By purposely conflating a warranty for repair and a warranty, the CDI has heavily burdened insurers, at the expense of their policyholders.

At the time they were promulgated, insurers speculated the regulations, in effect now for a little over a year, would cause a decline in the use of non-OEM crash parts and an increase in the cost of repairs. Though data bearing out those claims does not yet exist, the merit of those claims is apparent.

For instance, hindering the use of non-OEM parts would be expected to lead to an increase in the use of OEM parts, in turn, leading to an increase in the number of vehicles which reach the dollar threshold at which vehicles are declared a total loss. This is undesirable when one considers that, depending on the value of your car, faced with the prospect of repairing that bumper using an expensive OEM part, it could end up totaled.

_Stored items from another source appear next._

Lemma dom_line_data (headers values : list string) :
  length values = length headers ->
  dom (line_data headers values) = list_to_set headers.
Proof.
  intros Hlen. unfold line_data.
  rewrite dom_foldl_insert by congruence.
  now rewrite dom_empty_L, (left_id_L ∅ (∪)).
Qed.

(** The dictionaries that the loop over the lines builds. *)
Lemma read_lines_ok delimiter headers lines :
  delimiter <> "" ->
  read_lines delimiter headers lines
  = Ok (map (fun line => line_data headers (fields delimiter line))
            (List.filter
               (fun line =>
                  (length (fields delimiter line) =? length headers)%nat)
               lines)).
Proof.
  intros Hd. induction lines as [|line rest IH]; simpl; [reflexivity|].
  rewrite split_nonempty by assumption. simpl.
  destruct (_ =? _)%nat; simpl; rewrite IH; reflexivity.
Qed.

(** The generated headers: as many as asked for, the one at position [i]
    being the decimal writing of [i + 1]. *)
Lemma length_generic_headers (n : nat) : length (generic_headers n) = n.
Proof. unfold generic_headers. now rewrite length_map, length_seq. Qed.

Lemma generic_headers_lookup (n i : nat) :
  i < n -> generic_headers n !! i = Some (str_of_Z (Z.of_nat i + 1)).
Proof.
  intros Hi. unfold generic_headers.
  rewrite list_lookup_fmap, lookup_seq_lt by assumption. reflexivity.
Qed.

(** C9. With non-empty separators [read_data_string] returns a list of
    dictionaries; the headers are the fields of the first line, or the
    strings "1", "2", ... for as many fields as the first line has when
    there is no header line: the header at position [i] is then the decimal
    writing of [i + 1], and a first line of three fields gives "1", "2" and
    "3"; every returned dictionary has exactly the headers as its keys; and
    the result holds one dictionary for each data line that has as many
    fields as there are headers, in order, the other lines being left out
    without an error. *)
Theorem read_data_string_rows :
  forall (text delimiter newline : string) (has_headerline : bool),
    delimiter <> "" -> newline <> "" ->
    exists (first : string) (rest headers : list string)
           (data : list (gmap string string)),
      fields newline text = first :: rest
      /\ headers = (if has_headerline then fields delimiter first
                    else generic_headers (length (fields delimiter first)))
      /\ (has_headerline = false ->
          length headers = length (fields delimiter first)
          /\ (forall i : nat,
                i < length (fields delimiter first) ->
                headers !! i = Some (str_of_Z (Z.of_nat i + 1)))
          /\ (length (fields delimiter first) = 3 ->
              headers = ["1"; "2"; "3"]))
      /\ read_data_string text delimiter newline has_headerline = Ok data
      /\ (forall d, d ∈ data -> dom d = list_to_set headers)
      /\ data = map (fun line => line_data headers (fields delimiter line))
                    (List.filter
                       (fun line =>
                          (length (fields delimiter line) =? length headers)%nat)
                       (if has_headerline then rest else first :: rest)).
Proof.
  intros text delimiter newline has_headerline Hd Hn.
  destruct (fields newline text) as [|first rest] eqn:Hlines.
  { exfalso. exact (split_go_nonempty _ _ _ _ Hlines). }
  set (headers := if has_headerline then fields delimiter first
                  else generic_headers (length (fields delimiter first))).
  exists first, rest, headers.
  eexists. split; [reflexivity|]. split; [reflexivity|].
  split.
  { intros ->. subst headers. split; [apply length_generic_headers|].
    split; [intros i Hi; now apply generic_headers_lookup|].
    now intros ->. }
  assert (Hrun : read_data_string text delimiter newline has_headerline
                 = Ok (map (fun line => line_data headers (fields delimiter line))
                        (List.filter
                           (fun line =>
                              (length (fields delimiter line)
                               =? length headers)%nat)
                           (if has_headerline then rest else first :: rest)))).
  { unfold read_data_string. rewrite split_nonempty, Hlines by assumption.
    subst headers. cbn [bind].
    destruct has_headerline; rewrite split_nonempty by assumption;
      cbn [bind]; now apply read_lines_ok. }
  split; [exact Hrun|]. split; [|reflexivity].
  intros d [line [-> Hin]]%list_elem_of_fmap.
  apply list_elem_of_In, filter_In in Hin. destruct Hin as [_ Hk].
  apply dom_line_data. now apply Nat.eqb_eq in Hk.
Qed.
Lemma scanNext4_turn_found h h1 :
  Stage4.scanNext_turn h = Some (Some OK, h1) ->
  onMatch h1 /\ samePredicate (obj h) (obj h1).
Proof.
  intros H. unfold Stage4.scanNext_turn in H.
  apply bind_Some in H as (o & h0 & [= -> ->]%getObj_Some & H).
  apply bind_Some in H as (pg & h0 & (i & pg0 & Hcur & Hpg & [= -> ->])%deref_Some & H).
  destruct (if _ : bool then _ else _) as [st nextRid].
  destruct (bool_decide (st = ENDOFPAGE) || bool_decide (st = NORECORDS)).
  - destruct (pageGetNextPage pg0) as [st1 nextPageNo].
    destruct (negb (isOK st1)) eqn:Hc1; [apply ret_Some in H; simplify_eq; by bool_hyps|].
    apply bind_Some in H as (st2 & h2 & _ & H).
    destruct (negb (isOK st2)) eqn:Hc2; [apply ret_Some in H; simplify_eq; by bool_hyps|].
    apply bind_Some in H as ([] & h3 & _ & H).
    destruct (nextPageNo =? -1).
    { apply bind_Some in H as ([] & h4 & _ & H). apply ret_Some in H. by simplify_eq. }
    apply bind_Some in H as ([st3 page] & h4 & _ & H).
    apply bind_Some in H as ([] & h5 & _ & H).
    destruct (negb (isOK st3)) eqn:Hc3; [apply ret_Some in H; simplify_eq; by bool_hyps|].
    apply bind_Some in H as ([] & h6 & _ & H). apply ret_Some in H. by simplify_eq.
  - destruct (negb (isOK st)) eqn:Hc; [apply ret_Some in H; simplify_eq; by bool_hyps|].
    apply bind_Some in H as ([] & h1' & [= ->]%setObj_Some & H). simpl in H.
    destruct (pageGetRecord nextRid pg0) as [st1 rec] eqn:Hget.
    destruct (negb (isOK st1)) eqn:Hc1; [apply ret_Some in H; simplify_eq; by bool_hyps|].
    apply negb_isOK_false in Hc1 as ->.
    destruct (bool_decide (scanFilter (obj h) = None) || matchRec (obj h) rec) eqn:Hm;
      apply ret_Some in H; [|by simplify_eq].
    injection H as Hh. subst h1. split; [|by repeat split].
    exists i, pg0, rec. simpl. split_and!; try done.
    apply orb_true_iff in Hm as [Hm%bool_decide_eq_true|Hm]; [|done].
    by apply matchRec_unfiltered.
Qed.

Lemma scanNext2_turn_found h h1 :
  Var2.scanNext_turn h = Some (Some OK, h1) ->
  onMatch h1 /\ samePredicate (obj h) (obj h1).
Proof.
  intros H. unfold Var2.scanNext_turn in H.
  apply bind_Some in H as (o & h0 & [= -> ->]%getObj_Some & H).
  apply bind_Some in H as (pg & h0 & (i & pg0 & Hcur & Hpg & [= -> ->])%deref_Some & H).
  destruct (if _ : bool then _ else _) as [st nextRid].
  destruct (isOK st) eqn:Hst.
  - destruct (pageGetRecord nextRid pg0) as [st1 rec] eqn:Hget.
    destruct (negb (isOK st1)) eqn:Hc1; [apply ret_Some in H; simplify_eq; by bool_hyps|].
    apply negb_isOK_false in Hc1 as ->.
    apply bind_Some in H as ([] & h1' & [= ->]%setObj_Some & H). simpl in H.
    destruct (matchRec (obj h) rec) eqn:Hm; apply ret_Some in H; [|by simplify_eq].
    injection H as Hh. subst h1. split; [|by repeat split].
    exists i, pg0, rec. simpl. by split_and!.
  - apply isOK_false in Hst.
    destruct (negb (bool_decide (st = ENDOFPAGE)) && negb (bool_decide (st = NORECORDS)));
      [apply ret_Some in H; by simplify_eq|].
    destruct (pageGetNextPage pg0) as [st1 nextPageNo].
    destruct (negb (isOK st1)) eqn:Hc1; [apply ret_Some in H; simplify_eq; by bool_hyps|].
    destruct (nextPageNo =? -1); [apply ret_Some in H; by simplify_eq|].
    apply bind_Some in H as (st2 & h2 & _ & H).
    destruct (negb (isOK st2)) eqn:Hc2; [apply ret_Some in H; simplify_eq; by bool_hyps|].
    apply bind_Some in H as ([st3 page] & h4 & _ & H).
    apply bind_Some in H as ([] & h5 & _ & H).
    destruct (negb (isOK st3)) eqn:Hc3.
    { apply bind_Some in H as ([] & h6 & _ & H). apply ret_Some in H. simplify_eq; try by bool_hyps. }
    apply bind_Some in H as ([] & h6 & _ & H). apply ret_Some in H. by simplify_eq.
Qed.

To rectify the perceived problem with non-OEM crash part quality, insurers repeatedly have proposed systems by which such parts could be certified as equivalent to OEM quality. These proposals have consistently been opposed by automobile manufacturers and body shops alike. The great irony of their opposition is that it is commonly known that both non-OEM and OEM parts are manufactured overseas, often at the same plant!

Whether intentional or not, the CDI, having acceded to the agenda of the automobile manufacturers and the body shops, has set a course for higher costs and no discernable increase in consumer protection. It is time for the Legislature to step in and to create a uniform system by which crash parts of all kinds are rendered regulatory identical. Perhaps then a bumper repair would be an easy fix.